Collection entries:
(** C8 on the parsed document [{}] in a process without a column. *)
Lemma no_column_on_empty_document :
  exists text : pystr,
    process_analysis_request (rt := demo_runtime (Return (completion DOC_EMPTY)))
      (JStr DOC_EMPTY) (demo_world None)
    = (demo_world None,
       Return (JObj [(u "status", JStr (u "warning"));
                     (u "request_type", JStr (u "analysis"));
                     (u "message",
                      JStr (u "Задачи проанализированы, но не созданы (не указан YOUGILE_COLUMN_ID)"));
                     (u "gpt_analysis", JObj []);
                     (u "tasks_created", JInt 0);
                     (u "tasks_failed", JInt 0);
                     (u "tasks", JArr []);
                     (u "human_readable_report", JStr text)])).
Proof.
  apply (no_column_is_a_warning_without_task_calls
           (rt := demo_runtime (Return (completion DOC_EMPTY)))
           (demo_world None) DOC_EMPTY).
  - vm_compute. reflexivity.
  - vm_compute. reflexivity.
Defined.

(** C9 on the request [{"type": "sprint", "text": ""}]. *)
Lemma empty_text_on_sprint_request :
  main (rt := demo_runtime (Return (completion DOC_EMPTY)))
    (JObj [(u "type", JStr (u "sprint")); (u "text", JStr [])])
    (demo_world (Some (u "col")))
  = (demo_world (Some (u "col")),
     Return (demo_dumps (error_envelope (u "Отсутствует текст запроса")))).
Proof.
  apply (empty_text_is_rejected_without_remote_call
           (rt := demo_runtime (Return (completion DOC_EMPTY)))
           (demo_world (Some (u "col")))
           [(u "type", JStr (u "sprint")); (u "text", JStr [])]).
  vm_compute. reflexivity.
Defined.

(** ** Inversion of the two monads *)

Lemma bind_Return {A B : Type} (m : result A) (k : A -> result B) (b : B) :
  bind m k = Return b -> exists a : A, m = Return a /\ k a = Return b.
Proof. destruct m as [a|e]; simpl; [eauto|discriminate]. Qed.

Lemma io_bind_Return {A B : Type} (m : io A) (k : A -> io B)
  (w w' : World) (b : B) :
  io_bind m k w = (w', Return b) ->
  exists (w1 : World) (a : A), m w = (w1, Return a) /\ k a w1 = (w', Return b).
Proof.
  unfold io_bind. destruct (m w) as [w1 [a|e]]; [eauto|discriminate].
Qed.

Lemma lift_Return {A : Type} (m : result A) (w w' : World) (a : A) :
  lift m w = (w', Return a) -> w' = w /\ m = Return a.
Proof. unfold lift. intros H. inversion H. auto. Qed.



(** ** The dispatcher *)

Section Dispatcher.
Context {rt : Runtime}.

Lemma with_report_Return (fields : list (pystr * json)) (envelope : json) :
  with_report fields = Return envelope ->
  exists text : pystr,
    envelope = JObj (dict_set fields (u "human_readable_report") (JStr text)).
Proof.
  unfold with_report. intros H. bind_inv H. inversion H. eauto.
Qed.

Lemma decode_error_envelope_status (t g : json) (e : exn) (envelope : json) :
  decode_error_envelope t g e = Return envelope ->
  has_status envelope (u "error").
Proof.
  unfold decode_error_envelope. intros H. bind_inv H. inversion H. reflexivity.
Qed.

Lemma process_analysis_request_status (g : json) (w w' : World) (envelope : json) :
  process_analysis_request g w = (w', Return envelope) -> valid_status envelope.
Proof.
  unfold process_analysis_request, try_except_decode. intros H.
  match type of H with
  | context [match ?b w with _ => _ end] => destruct b as [w1 [env|e]] eqn:Hb
  end.
  - inversion H; subst. clear H.
    apply io_bind_Return in Hb. destruct Hb as (w2 & clean & _ & Hb).
    apply io_bind_Return in Hb. destruct Hb as (w3 & parsed & _ & Hb).
    destruct (environ_get w (u "YOUGILE_COLUMN_ID")) as [| | | |[|c s]| |].
    all: try (apply lift_Return in Hb; destruct Hb as [_ Hb];
              apply with_report_Return in Hb; destruct Hb as [text ->];
              right; left; reflexivity).
    apply io_bind_Return in Hb. destruct Hb as (w4 & epics & _ & Hb).
    apply io_bind_Return in Hb. destruct Hb as (w5 & created & _ & Hb).
    apply lift_Return in Hb; destruct Hb as [_ Hb].
    unfold success_envelope in Hb. bind_inv Hb.
    apply with_report_Return in Hb; destruct Hb as [text ->].
    left. reflexivity.
  - destruct (exn_class_eqb (exn_kind e) JSONDecodeError); [|discriminate H].
    apply lift_Return in H. destruct H as [_ H].
    right; right. eapply decode_error_envelope_status; eassumption.
Qed.

Lemma process_other_request_status (g t : json) (w w' : World) (envelope : json) :
  process_other_request g t w = (w', Return envelope) -> valid_status envelope.
Proof.
  unfold process_other_request, try_except_decode. intros H.
  match type of H with
  | context [match ?b w with _ => _ end] => destruct b as [w1 [env|e]] eqn:Hb
  end.
  - inversion H; subst. clear H.
    apply lift_Return in Hb; destruct Hb as [_ Hb].
    bind_inv Hb. inversion Hb. left. reflexivity.
  - destruct (exn_class_eqb (exn_kind e) JSONDecodeError); [|discriminate H].
    apply lift_Return in H. destruct H as [_ H].
    right; right. eapply decode_error_envelope_status; eassumption.
Qed.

- _PROBLEM DESCRIPTION_:
In the entries above, restate word for word the lines between the one holding "(w w' : World) (b" and the one holding "result A) (w", inclusive, and nothing besides.

- _ANSWER TO THIS EXERCISE_:
  (w w' : World) (b : B) :
  io_bind m k w = (w', Return b) ->
  exists (w1 : World) (a : A), m w = (w1, Return a) /\ k a w1 = (w', Return b).
Proof.
  unfold io_bind. destruct (m w) as [w1 [a|e]]; [eauto|discriminate].
Qed.

Lemma lift_Return {A : Type} (m : result A) (w w' : World) (a : A) :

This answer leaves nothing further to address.